- Opening Delimiter -
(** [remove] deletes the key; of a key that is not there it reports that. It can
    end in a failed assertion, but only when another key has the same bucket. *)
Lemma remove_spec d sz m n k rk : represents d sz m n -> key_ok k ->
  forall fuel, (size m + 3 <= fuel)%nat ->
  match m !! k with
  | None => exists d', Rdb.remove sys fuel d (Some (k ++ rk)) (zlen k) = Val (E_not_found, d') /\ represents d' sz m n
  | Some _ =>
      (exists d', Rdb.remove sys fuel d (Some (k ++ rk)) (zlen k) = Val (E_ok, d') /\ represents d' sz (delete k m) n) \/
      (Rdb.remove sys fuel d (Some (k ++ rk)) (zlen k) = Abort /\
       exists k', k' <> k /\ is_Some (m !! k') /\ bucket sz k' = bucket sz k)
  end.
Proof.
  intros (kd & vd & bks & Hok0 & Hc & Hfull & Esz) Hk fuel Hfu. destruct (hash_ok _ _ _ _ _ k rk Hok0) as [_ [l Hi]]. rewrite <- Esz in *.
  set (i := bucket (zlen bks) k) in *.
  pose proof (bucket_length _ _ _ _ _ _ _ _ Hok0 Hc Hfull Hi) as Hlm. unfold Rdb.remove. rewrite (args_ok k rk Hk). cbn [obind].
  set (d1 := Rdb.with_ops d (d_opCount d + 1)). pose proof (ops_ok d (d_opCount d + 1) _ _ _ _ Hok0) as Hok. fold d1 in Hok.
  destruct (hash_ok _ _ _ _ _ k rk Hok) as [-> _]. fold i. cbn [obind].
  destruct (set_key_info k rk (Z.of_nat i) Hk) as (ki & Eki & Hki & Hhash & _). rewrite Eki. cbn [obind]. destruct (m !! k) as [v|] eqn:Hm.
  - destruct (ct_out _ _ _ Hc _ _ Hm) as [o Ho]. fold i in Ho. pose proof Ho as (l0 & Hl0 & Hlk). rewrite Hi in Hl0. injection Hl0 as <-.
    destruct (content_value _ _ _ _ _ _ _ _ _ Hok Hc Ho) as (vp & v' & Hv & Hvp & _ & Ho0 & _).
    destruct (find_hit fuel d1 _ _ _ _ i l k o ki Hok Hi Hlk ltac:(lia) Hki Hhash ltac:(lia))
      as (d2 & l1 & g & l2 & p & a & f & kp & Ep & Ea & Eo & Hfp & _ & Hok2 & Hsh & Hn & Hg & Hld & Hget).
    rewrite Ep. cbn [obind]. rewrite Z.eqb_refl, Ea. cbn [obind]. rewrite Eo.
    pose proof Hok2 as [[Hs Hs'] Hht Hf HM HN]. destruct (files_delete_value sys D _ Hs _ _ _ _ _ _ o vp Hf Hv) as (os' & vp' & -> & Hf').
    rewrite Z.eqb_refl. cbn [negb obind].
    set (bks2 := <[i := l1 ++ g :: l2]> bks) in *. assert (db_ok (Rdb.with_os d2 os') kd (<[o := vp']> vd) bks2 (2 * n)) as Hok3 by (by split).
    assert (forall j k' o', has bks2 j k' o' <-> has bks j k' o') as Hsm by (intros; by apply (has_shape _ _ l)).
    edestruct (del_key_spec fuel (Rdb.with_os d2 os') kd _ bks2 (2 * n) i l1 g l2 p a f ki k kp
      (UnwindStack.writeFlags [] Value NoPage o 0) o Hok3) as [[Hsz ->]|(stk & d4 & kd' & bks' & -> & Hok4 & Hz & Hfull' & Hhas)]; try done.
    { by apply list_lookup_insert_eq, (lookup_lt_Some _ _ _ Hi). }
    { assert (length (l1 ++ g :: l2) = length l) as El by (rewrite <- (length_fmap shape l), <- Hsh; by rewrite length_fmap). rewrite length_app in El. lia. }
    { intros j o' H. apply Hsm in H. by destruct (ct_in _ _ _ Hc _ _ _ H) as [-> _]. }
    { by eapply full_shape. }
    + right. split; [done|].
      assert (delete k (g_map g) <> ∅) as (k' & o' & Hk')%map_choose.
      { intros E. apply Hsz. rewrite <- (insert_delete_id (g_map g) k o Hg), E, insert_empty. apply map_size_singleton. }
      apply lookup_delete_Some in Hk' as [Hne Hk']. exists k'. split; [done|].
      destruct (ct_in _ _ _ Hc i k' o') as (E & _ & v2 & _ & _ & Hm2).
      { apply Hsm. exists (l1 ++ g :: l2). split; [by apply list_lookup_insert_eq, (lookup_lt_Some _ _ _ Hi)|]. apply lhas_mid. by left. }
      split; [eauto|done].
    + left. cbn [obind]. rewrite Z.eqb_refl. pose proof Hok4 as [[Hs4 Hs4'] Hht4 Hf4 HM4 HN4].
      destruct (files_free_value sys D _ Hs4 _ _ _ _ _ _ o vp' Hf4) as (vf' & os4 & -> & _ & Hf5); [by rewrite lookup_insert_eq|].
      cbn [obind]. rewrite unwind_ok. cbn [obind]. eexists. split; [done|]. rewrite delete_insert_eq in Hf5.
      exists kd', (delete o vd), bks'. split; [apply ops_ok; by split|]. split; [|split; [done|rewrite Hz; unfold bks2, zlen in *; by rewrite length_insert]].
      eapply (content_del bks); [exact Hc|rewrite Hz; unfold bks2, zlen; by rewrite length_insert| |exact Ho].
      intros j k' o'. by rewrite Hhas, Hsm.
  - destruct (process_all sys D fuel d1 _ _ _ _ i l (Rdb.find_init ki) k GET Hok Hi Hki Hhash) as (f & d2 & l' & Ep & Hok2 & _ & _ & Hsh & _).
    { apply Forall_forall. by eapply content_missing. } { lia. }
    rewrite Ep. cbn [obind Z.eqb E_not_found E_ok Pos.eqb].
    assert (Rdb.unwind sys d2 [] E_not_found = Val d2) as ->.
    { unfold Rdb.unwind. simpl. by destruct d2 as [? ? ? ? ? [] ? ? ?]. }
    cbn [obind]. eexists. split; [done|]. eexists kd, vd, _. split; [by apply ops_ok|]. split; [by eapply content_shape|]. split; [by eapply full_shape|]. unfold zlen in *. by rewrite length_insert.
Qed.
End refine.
- Closing Delimiter -
- Opening Delimiter -
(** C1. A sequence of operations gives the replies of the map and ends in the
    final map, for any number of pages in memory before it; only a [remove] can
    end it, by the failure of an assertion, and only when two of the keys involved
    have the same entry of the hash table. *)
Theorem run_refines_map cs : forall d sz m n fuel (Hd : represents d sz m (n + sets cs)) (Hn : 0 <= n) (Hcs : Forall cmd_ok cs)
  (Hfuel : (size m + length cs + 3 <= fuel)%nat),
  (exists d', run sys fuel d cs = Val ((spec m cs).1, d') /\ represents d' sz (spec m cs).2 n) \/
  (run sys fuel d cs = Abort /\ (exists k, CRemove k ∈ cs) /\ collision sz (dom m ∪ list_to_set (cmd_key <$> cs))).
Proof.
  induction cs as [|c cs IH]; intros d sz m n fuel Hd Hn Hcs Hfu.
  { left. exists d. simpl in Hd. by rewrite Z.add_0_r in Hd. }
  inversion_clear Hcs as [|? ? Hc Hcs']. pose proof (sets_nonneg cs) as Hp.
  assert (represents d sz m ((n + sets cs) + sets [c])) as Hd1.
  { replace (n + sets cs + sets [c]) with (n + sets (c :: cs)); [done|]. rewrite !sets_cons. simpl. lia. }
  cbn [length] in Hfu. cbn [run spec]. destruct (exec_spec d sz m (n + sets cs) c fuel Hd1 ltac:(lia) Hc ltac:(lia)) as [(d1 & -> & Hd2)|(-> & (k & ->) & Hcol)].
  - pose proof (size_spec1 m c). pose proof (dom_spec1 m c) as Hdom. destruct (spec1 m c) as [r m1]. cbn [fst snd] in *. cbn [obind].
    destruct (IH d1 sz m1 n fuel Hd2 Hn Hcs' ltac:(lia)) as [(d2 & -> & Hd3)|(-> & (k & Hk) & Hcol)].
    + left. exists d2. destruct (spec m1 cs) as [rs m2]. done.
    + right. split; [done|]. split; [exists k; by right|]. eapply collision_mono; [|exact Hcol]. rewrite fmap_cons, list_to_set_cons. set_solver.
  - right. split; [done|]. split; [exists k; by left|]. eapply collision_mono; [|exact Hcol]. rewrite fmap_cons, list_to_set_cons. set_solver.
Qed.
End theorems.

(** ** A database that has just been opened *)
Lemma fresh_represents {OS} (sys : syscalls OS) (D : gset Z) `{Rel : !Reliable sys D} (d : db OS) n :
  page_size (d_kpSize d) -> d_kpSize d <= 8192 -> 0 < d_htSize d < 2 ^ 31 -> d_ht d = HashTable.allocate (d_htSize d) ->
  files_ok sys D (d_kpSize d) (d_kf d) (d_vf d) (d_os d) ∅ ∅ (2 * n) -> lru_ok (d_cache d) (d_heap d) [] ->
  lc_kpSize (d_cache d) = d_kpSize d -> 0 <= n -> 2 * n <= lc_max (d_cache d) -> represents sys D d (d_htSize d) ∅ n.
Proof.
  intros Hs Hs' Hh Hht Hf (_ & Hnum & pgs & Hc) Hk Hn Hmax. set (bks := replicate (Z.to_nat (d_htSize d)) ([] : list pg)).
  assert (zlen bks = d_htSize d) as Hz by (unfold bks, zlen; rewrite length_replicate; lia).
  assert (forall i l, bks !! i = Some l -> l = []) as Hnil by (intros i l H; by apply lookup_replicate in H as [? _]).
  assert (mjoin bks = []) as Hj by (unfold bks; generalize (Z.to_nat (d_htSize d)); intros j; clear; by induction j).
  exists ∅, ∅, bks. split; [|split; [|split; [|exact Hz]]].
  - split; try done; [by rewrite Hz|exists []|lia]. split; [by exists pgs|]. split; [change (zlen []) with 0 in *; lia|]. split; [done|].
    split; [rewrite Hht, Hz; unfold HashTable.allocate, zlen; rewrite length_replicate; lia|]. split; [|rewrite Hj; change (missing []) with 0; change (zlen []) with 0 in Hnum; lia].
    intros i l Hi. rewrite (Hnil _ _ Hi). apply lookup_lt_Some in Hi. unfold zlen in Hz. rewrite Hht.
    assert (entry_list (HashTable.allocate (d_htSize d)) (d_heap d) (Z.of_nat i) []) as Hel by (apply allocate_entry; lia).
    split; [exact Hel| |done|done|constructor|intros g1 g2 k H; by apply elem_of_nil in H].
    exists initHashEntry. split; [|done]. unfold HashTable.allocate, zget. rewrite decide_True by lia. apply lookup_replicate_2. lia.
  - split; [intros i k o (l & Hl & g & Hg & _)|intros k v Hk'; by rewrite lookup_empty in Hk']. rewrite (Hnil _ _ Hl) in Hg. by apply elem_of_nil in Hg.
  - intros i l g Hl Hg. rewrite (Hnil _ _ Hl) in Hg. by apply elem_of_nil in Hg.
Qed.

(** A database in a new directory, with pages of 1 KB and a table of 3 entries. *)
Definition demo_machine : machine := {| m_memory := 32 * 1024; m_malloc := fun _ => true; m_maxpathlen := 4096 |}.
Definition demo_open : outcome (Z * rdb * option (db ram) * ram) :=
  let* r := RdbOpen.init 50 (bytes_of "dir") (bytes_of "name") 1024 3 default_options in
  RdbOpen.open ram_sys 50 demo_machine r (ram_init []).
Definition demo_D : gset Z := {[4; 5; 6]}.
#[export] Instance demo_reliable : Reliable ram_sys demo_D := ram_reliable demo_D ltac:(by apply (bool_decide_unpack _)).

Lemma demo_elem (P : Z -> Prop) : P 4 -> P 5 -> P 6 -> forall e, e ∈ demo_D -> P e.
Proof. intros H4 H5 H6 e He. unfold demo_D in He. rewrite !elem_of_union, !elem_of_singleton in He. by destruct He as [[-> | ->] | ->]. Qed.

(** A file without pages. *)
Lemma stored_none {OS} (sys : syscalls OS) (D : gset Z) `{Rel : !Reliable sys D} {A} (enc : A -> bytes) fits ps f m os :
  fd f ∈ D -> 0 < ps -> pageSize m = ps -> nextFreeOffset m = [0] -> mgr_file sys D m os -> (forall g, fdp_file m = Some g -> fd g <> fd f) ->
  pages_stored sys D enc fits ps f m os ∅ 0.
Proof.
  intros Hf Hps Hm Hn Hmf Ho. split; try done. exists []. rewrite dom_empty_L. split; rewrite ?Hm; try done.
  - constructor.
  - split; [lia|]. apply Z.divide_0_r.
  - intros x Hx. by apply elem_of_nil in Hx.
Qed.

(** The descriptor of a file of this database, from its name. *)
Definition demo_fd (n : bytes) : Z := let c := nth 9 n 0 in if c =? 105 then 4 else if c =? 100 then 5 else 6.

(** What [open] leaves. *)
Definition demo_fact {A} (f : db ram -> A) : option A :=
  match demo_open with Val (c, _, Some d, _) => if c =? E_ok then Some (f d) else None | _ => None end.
- Closing Delimiter -
- Opening Delimiter -
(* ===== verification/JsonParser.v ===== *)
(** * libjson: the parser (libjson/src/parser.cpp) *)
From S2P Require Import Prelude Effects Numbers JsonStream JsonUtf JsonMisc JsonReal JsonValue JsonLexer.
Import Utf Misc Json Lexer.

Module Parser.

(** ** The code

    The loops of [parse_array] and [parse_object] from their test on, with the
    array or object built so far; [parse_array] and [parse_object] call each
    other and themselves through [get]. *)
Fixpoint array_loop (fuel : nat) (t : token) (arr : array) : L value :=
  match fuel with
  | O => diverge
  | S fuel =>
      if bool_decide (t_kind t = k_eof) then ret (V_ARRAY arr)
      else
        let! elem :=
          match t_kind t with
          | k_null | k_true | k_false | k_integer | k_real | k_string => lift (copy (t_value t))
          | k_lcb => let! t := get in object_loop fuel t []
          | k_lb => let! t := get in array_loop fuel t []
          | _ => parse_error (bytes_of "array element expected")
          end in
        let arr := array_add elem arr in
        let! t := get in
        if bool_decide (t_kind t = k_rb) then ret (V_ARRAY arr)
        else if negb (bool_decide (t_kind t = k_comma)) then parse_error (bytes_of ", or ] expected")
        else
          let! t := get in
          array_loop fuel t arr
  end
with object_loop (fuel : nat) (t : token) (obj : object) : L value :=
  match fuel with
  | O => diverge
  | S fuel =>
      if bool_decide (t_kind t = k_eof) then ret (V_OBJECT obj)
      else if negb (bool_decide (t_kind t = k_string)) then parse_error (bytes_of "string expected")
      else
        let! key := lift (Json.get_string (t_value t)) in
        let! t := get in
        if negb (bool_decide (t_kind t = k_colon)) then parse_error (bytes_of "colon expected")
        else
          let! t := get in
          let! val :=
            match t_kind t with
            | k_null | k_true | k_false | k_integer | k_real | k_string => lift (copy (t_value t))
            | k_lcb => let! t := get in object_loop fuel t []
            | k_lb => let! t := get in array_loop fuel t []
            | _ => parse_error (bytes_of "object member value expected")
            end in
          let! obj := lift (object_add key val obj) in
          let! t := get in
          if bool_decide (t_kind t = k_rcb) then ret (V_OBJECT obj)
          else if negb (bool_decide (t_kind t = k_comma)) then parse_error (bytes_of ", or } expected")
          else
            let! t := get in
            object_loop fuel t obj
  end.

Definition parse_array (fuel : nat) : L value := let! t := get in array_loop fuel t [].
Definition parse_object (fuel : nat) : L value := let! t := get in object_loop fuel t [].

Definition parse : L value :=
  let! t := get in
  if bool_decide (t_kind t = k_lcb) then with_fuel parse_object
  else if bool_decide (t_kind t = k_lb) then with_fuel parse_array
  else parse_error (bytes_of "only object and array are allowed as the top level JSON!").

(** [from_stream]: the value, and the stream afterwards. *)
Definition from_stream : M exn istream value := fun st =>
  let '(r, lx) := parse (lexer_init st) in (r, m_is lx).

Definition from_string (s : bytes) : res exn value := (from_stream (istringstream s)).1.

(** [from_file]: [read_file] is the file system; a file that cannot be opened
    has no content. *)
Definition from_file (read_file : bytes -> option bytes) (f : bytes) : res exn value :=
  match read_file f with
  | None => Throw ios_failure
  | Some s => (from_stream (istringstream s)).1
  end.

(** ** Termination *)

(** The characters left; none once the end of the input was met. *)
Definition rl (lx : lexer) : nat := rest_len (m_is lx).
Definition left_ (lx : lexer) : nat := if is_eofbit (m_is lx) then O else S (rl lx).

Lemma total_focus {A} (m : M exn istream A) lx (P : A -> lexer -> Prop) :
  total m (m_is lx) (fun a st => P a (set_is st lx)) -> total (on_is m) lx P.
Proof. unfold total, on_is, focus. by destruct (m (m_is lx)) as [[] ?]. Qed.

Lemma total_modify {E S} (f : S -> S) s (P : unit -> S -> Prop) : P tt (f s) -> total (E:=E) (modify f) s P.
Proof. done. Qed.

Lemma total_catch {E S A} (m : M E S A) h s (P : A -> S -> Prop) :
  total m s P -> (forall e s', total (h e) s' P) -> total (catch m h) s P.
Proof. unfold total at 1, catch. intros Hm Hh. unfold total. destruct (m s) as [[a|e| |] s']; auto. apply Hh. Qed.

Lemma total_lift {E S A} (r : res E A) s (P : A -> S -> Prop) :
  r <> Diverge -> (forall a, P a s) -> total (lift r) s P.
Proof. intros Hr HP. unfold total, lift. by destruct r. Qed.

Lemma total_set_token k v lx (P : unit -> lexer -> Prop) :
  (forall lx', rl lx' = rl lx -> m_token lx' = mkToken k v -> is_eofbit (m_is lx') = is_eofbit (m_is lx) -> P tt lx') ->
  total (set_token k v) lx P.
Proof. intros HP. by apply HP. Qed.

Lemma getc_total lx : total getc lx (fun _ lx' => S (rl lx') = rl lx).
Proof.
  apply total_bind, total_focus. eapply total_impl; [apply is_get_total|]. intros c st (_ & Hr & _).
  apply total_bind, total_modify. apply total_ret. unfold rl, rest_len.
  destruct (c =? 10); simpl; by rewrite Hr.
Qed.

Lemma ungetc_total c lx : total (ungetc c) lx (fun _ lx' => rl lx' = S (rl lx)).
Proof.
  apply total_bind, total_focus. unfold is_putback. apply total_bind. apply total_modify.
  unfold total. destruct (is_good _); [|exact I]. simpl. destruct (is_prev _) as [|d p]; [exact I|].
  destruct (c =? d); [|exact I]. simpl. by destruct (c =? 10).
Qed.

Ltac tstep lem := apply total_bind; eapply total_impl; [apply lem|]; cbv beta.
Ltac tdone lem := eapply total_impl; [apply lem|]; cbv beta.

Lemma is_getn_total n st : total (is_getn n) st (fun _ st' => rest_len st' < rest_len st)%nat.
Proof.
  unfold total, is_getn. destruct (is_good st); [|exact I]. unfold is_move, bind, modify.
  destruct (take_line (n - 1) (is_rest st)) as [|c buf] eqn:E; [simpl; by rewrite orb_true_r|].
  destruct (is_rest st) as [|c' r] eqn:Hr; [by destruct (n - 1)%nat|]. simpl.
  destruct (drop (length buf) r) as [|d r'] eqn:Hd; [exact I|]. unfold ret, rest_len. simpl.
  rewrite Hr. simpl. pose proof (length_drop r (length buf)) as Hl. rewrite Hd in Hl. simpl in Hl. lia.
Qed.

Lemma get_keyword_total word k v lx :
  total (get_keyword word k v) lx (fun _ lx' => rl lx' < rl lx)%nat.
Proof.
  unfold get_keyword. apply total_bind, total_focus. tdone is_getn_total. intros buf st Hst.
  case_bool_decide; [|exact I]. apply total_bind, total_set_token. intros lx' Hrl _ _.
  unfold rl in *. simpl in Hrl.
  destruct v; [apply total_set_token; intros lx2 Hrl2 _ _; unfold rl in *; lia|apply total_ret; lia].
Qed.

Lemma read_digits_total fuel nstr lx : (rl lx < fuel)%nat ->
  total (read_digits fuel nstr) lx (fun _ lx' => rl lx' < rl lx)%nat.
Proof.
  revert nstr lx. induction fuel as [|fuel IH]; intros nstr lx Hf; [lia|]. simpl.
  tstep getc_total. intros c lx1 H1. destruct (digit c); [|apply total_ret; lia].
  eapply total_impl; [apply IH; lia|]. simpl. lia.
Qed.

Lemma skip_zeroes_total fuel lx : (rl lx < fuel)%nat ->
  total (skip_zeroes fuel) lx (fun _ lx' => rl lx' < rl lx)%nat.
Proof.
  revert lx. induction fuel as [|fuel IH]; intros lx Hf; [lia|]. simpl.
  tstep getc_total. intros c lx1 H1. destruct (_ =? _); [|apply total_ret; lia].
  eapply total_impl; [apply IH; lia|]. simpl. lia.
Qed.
- Closing Delimiter -
» **DIRECTIONS FOR THIS TASK**
Look back at the entries above. Retype the line with "(** [remove] deletes", the line with "match m !! k with", and all lines in between.

» **ANSWER TO THIS EXERCISE**
(** [remove] deletes the key; of a key that is not there it reports that. It can
    end in a failed assertion, but only when another key has the same bucket. *)
Lemma remove_spec d sz m n k rk : represents d sz m n -> key_ok k ->
  forall fuel, (size m + 3 <= fuel)%nat ->
  match m !! k with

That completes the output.